#### Data for review

Lemma handlerTurn_running now h :
  runningAgrees h -> runningAgrees (handlerTurn now h) \/ doneAgrees (handlerTurn now h).
Proof using Hexpected.
  intros Hrun. unfold handlerTurn.
  destruct (answers h) as [|r rest] eqn:Ha; [by left|].
  destruct Hrun as (states & last & Hstore & Hlen & Hsub & Hnd & Hqueued & Hans & Hdisp
                    & Hexp & Hsteady & Hpub & Hunread & Hfail).
  rewrite Ha in Hans. apply Forall_cons in Hans as [(i & pcq & s & Hi & -> & Hs) Hrest].
  destruct (lookup_lt_is_Some_2 states i) as [st Hst].
  { rewrite Hlen. by eapply lookup_lt_Some. }
  pose proof (Hsub i pcq st Hi Hst) as (Hc & Hidx & Hf & Hfl & Hres & m & Hrep & Hdis).
  unfold inFlight in Hnd. rewrite Ha, fmap_cons in Hnd.
  change (query.RespRequestIdx (answerOf i pcq s)) with i in Hnd.
  apply NoDup_app in Hnd as (Hndq & Hdisj & [Hirest Hndr]%NoDup_cons).
  assert (i ∉ (fun item => query.RequestIdx_ item.2) <$> queued h) as Hiq.
  { intros Hin. apply (Hdisj i Hin). apply list_elem_of_here. }
  assert (subStatus st = Pending) as Hpending.
  { apply Hfl. unfold inFlight. rewrite Ha, fmap_cons. apply elem_of_app. right.
    apply list_elem_of_here. }
  assert (isSuccess st = false) as Hnot by (unfold isSuccess; by rewrite Hpending).
  rewrite Hnot in Hrep. rewrite Hpending in Hdis.
  rewrite bool_decide_eq_false_2 in Hdis by done. unfold dispatchesOf in Hdis.
  assert (awaited i h = [s]) as Hawaited.
  { unfold awaited. rewrite Ha, filter_cons_True by done.
    by rewrite (filter_idx_absent query.RespRequestIdx). }
  rewrite Hawaited in Hrep.
  (* what holds of every environment the handler can leave *)
  assert (forall h' extra st',
            queued h' = queued h ++ extra -> answers h' = rest ->
            dispatched h' = dispatched h ++ extra -> reported h' = reported h ->
            Forall (fun item => query.RequestIdx_ item.2 = i) extra ->
            subQueryAgrees h' i pcq st' ->
            forall j pcqj stj,
              pcqs !! j = Some pcqj -> <[i := st']> states !! j = Some stj ->
              subQueryAgrees h' j pcqj stj) as Hnew.
  { intros h' extra st' Hq' Ha' Hd' Hr' Hextra Hi' j pcqj stj Hj Hstj.
    destruct (decide (j = i)) as [->|Hne].
    - rewrite list_lookup_insert_eq in Hstj by by eapply lookup_lt_Some.
      injection Hstj as <-. by rewrite Hi in Hj; injection Hj as <-.
    - rewrite list_lookup_insert_ne in Hstj by done.
      eapply (answer_taken_others h h' _ rest extra i); eauto. }
  rewrite Hstore. destruct s; [| |done].
  - (* the watcher answered with success *)
    pose proof (handleResponse_single_success cfg now (answerOf i pcq query.QuerySuccess)
                  (pendingOf states last) st Hst (eq_sym Hc) eq_refl Hnot) as Hh.
    cbv zeta in Hh.
    cbn [query.RespRequestIdx query.RespRequestID answerOf
         query.CreatePerChainQueryResponseInternal perChainState pendingOf withStates
         lastRetryAt] in Hh.
    rewrite Hh. clear Hh.
    set (st' := recordSuccess (answerOf i pcq query.QuerySuccess) st).
    set (h1 := {| pendingStore := pendingStore h; md := md h; queued := queued h;
                  answers := rest; unread := unread h; dispatched := dispatched h;
                  reported := reported h; published := published h;
                  failures := failures h |}).
    assert (subQueryAgrees h1 i pcq st') as Hi1.
    { split; [done|]. split; [done|]. split; [done|]. split.
      { split; [|done]. unfold inFlight. cbn [queued answers h1].
        intros [?|?]%elem_of_app; done. }
      split; [done|]. exists m. split; [done|]. unfold dispatchesOf.
      cbn [dispatched h1 subStatus st' recordSuccess].
      rewrite bool_decide_eq_false_2 by done. exact Hdis. }
    pose proof (Hnew h1 [] st' (eq_sym (app_nil_r _)) eq_refl (eq_sym (app_nil_r _))
                  eq_refl (Forall_nil_2 _) Hi1) as Hall.
    destruct (forallb isSuccess (<[i := st']> states)) eqn:Hdone.
    + right. unfold absorb. cbn [foldl emit].
      assert (forall j pcqj stj,
                pcqs !! j = Some pcqj -> <[i := st']> states !! j = Some stj ->
                subStatus stj = Success) as Hsucc.
      { intros j pcqj stj Hj Hstj. rewrite forallb_forall in Hdone.
        assert (isSuccess stj = true) as Hok.
        { apply Hdone, list_elem_of_In. by eapply list_elem_of_lookup_2. }
        by apply bool_decide_eq_true_1 in Hok. }
      assert (inFlight h1 = []) as Hidle.
      { destruct (inFlight h1) as [|j l] eqn:Hfl1; [done|]. exfalso.
        assert (j ∈ inFlight h1) as Hin by (rewrite Hfl1; apply list_elem_of_here).
        assert (exists pcqj, pcqs !! j = Some pcqj) as [pcqj Hj].
        { unfold inFlight in Hin. cbn [queued answers h1] in Hin.
          apply elem_of_app in Hin as [Hin|Hin].
          - apply list_elem_of_fmap in Hin as (item & -> & Hin).
            rewrite Forall_forall in Hqueued.
            destruct (Hqueued _ Hin) as (j & pcqj & Hj & ->). eauto.
          - apply list_elem_of_fmap in Hin as (a & -> & Hin).
            rewrite Forall_forall in Hrest.
            destruct (Hrest _ Hin) as (j & pcqj & sj & Hj & -> & _). eauto. }
        destruct (lookup_lt_is_Some_2 (<[i := st']> states) j) as [stj Hstj].
        { rewrite length_insert, Hlen. by eapply lookup_lt_Some. }
        destruct (Hall j pcqj stj Hj Hstj) as (_ & _ & _ & Hflj & _).
        apply Hflj in Hin. rewrite (Hsucc j pcqj stj Hj Hstj) in Hin. done. }
      unfold inFlight in Hidle. cbn [queued answers h1] in Hidle.
      apply app_eq_nil in Hidle as [Hq0%fmap_nil_inv Ha0%fmap_nil_inv].
      assert (buildPublication
                (withStates (<[i := st']> states) last (pendingOf states last))
              = thePublication) as ->.
      { unfold buildPublication, thePublication.
        cbn [pendingRequest perChainState withStates pendingOf]. f_equal.
        apply all_answered; [by rewrite length_insert|].
        intros j pcqj stj Hj Hstj. split; [by eapply Hsucc|].
        destruct (Hall j pcqj stj Hj Hstj) as (_ & _ & _ & _ & Hresj & _).
        apply Hresj. by eapply Hsucc. }
      split; [done|]. split; [done|]. split; [done|]. split; [done|].
      cbn [published unread]. rewrite Hpub, Hunread.
      split; [done|]. split; [by left|]. split; [done|].
      intros j pcqj Hj.
      destruct (lookup_lt_is_Some_2 (<[i := st']> states) j) as [stj Hstj].
      { rewrite length_insert, Hlen. by eapply lookup_lt_Some. }
      destruct (Hall j pcqj stj Hj Hstj) as (_ & _ & _ & _ & _ & mj & Hrj & Hdj).
      pose proof (Hsucc j pcqj stj Hj Hstj) as Hsj.
      unfold isSuccess in Hrj. rewrite Hsj in Hrj, Hdj. simpl in Hrj, Hdj.
      exists mj. split; [exact Hrj|]. unfold dispatchesOf in *. cbn [dispatched h1] in Hdj.
      cbn [dispatched]. lia.
    + left. unfold absorb. cbn [foldl].
      exists (<[i := st']> states), last.
      split; [done|]. split; [by rewrite length_insert|]. split; [exact Hall|].
      split.
      { unfold inFlight. cbn [queued answers]. apply NoDup_app.
        split; [done|]. split; [|done]. intros x Hx Hin.
        apply (Hdisj x Hx). by apply list_elem_of_further. }
      done.
  - (* the watcher asked for a retry *)
    destruct (Z.lt_ge_cases (retryInterval cfg) (now - last)) as [Hpassed|Hwait].
    + pose proof (handleResponse_single_retry_now cfg now
                    (answerOf i pcq query.QueryRetryNeeded) (pendingOf states last) st
                    Hst (eq_sym Hc) eq_refl Hnot Hpassed) as Hh.
      cbv zeta in Hh. unfold redispatch in Hh.
      cbn [query.RespRequestIdx query.RespRequestID answerOf
           query.CreatePerChainQueryResponseInternal perChainState pendingOf withStates
           lastRetryAt pendingQueries requestID] in Hh.
      rewrite Hi in Hh. rewrite Hh. clear Hh.
      set (st' := retried Pending st).
      set (h1 := {| pendingStore := {[id := pendingOf (<[i := st']> states) now]};
                    md := md h;
                    queued := queued h ++ [workItem i pcq]; answers := rest;
                    unread := unread h;
                    dispatched := dispatched h ++ [workItem i pcq];
                    reported := reported h; published := published h;
                    failures := failures h |}).
      left. change (runningAgrees h1). exists (<[i := st']> states), now.
      split; [done|]. split; [by rewrite length_insert|]. split.
      { apply (Hnew h1 [workItem i pcq] st'); try done.
        { by apply Forall_singleton. }
        split; [done|]. split; [done|]. split; [done|]. split.
        { split; [done|]. intros _. unfold inFlight. cbn [queued answers h1].
          rewrite fmap_app. apply elem_of_app. left. apply elem_of_app. right.
          apply list_elem_of_here. }
        split; [done|]. exists (S m). split.
        - unfold reportsOf, awaited in *. cbn [reported answers h1 isSuccess st'].
          rewrite Hrep. cbn. rewrite (filter_idx_absent query.RespRequestIdx) by done.
          cbn. rewrite app_nil_r. symmetry. apply (replicate_cons_app m).
        - unfold dispatchesOf in *. cbn [dispatched h1]. rewrite count_items_app, Hdis.
          rewrite filter_cons_True by done. cbn [subStatus st' retried].
          rewrite bool_decide_eq_false_2 by done. cbn. lia. }
      split.
      { unfold inFlight. cbn [queued answers h1]. rewrite fmap_app.
        cbn [fmap list_fmap snd query.RequestIdx_].
        apply NoDup_app. split; [|split; [|done]].
        - apply NoDup_app. split; [done|]. split; [|apply NoDup_singleton].
          intros x Hx ->%list_elem_of_singleton. done.
        - intros x [Hx| ->%list_elem_of_singleton]%elem_of_app Hin; [|done].
          apply (Hdisj x Hx). by apply list_elem_of_further. }
      split.
      { cbn [queued h1]. apply Forall_app. split; [done|]. apply Forall_singleton.
        by exists i, pcq. }
      split; [done|]. split; [|done].
      cbn [dispatched h1]. apply Forall_app. split; [done|]. apply Forall_singleton.
      by exists i, pcq.
    + pose proof (handleResponse_single_retry cfg now
                    (answerOf i pcq query.QueryRetryNeeded) (pendingOf states last) st
                    Hst (eq_sym Hc) eq_refl Hnot) as Hh.
      cbv zeta in Hh.
      cbn [query.RespRequestIdx query.RespRequestID answerOf
           query.CreatePerChainQueryResponseInternal perChainState pendingOf withStates
           lastRetryAt] in Hh.
      rewrite Hh by lia. clear Hh.
      set (st' := retried RetryNeeded st).
      set (h1 := {| pendingStore := {[id := pendingOf (<[i := st']> states) last]};
                    md := md h; queued := queued h; answers := rest;
                    unread := unread h; dispatched := dispatched h;
                    reported := reported h; published := published h;
                    failures := failures h |}).
      left. change (runningAgrees h1). exists (<[i := st']> states), last.
      split; [done|]. split; [by rewrite length_insert|]. split.
      { apply (Hnew h1 [] st'); try done; try (by rewrite app_nil_r).
        split; [done|]. split; [done|]. split; [done|]. split.
        { split; [|done]. unfold inFlight. cbn [queued answers h1].
          intros [?|?]%elem_of_app; done. }
        split; [done|]. exists (S m). split.
        - unfold reportsOf, awaited in *. cbn [reported answers h1 isSuccess st'].
          rewrite Hrep. cbn. rewrite (filter_idx_absent query.RespRequestIdx) by done.
          cbn. rewrite app_nil_r. symmetry. apply (replicate_cons_app m).
        - unfold dispatchesOf in *. cbn [dispatched h1]. rewrite Hdis.
          cbn [subStatus st' retried]. rewrite bool_decide_eq_true_2 by done. lia. }
      split.
      { unfold inFlight. cbn [queued answers h1]. apply NoDup_app.
        split; [done|]. split; [|done]. intros x Hx Hin.
        apply (Hdisj x Hx). by apply list_elem_of_further. }
      done.
Qed.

########

▶ **Assigned task**:
To answer, report how many lines of the listing contain the word "exact", as a number with nothing else.

▶ **Solved problem**:
3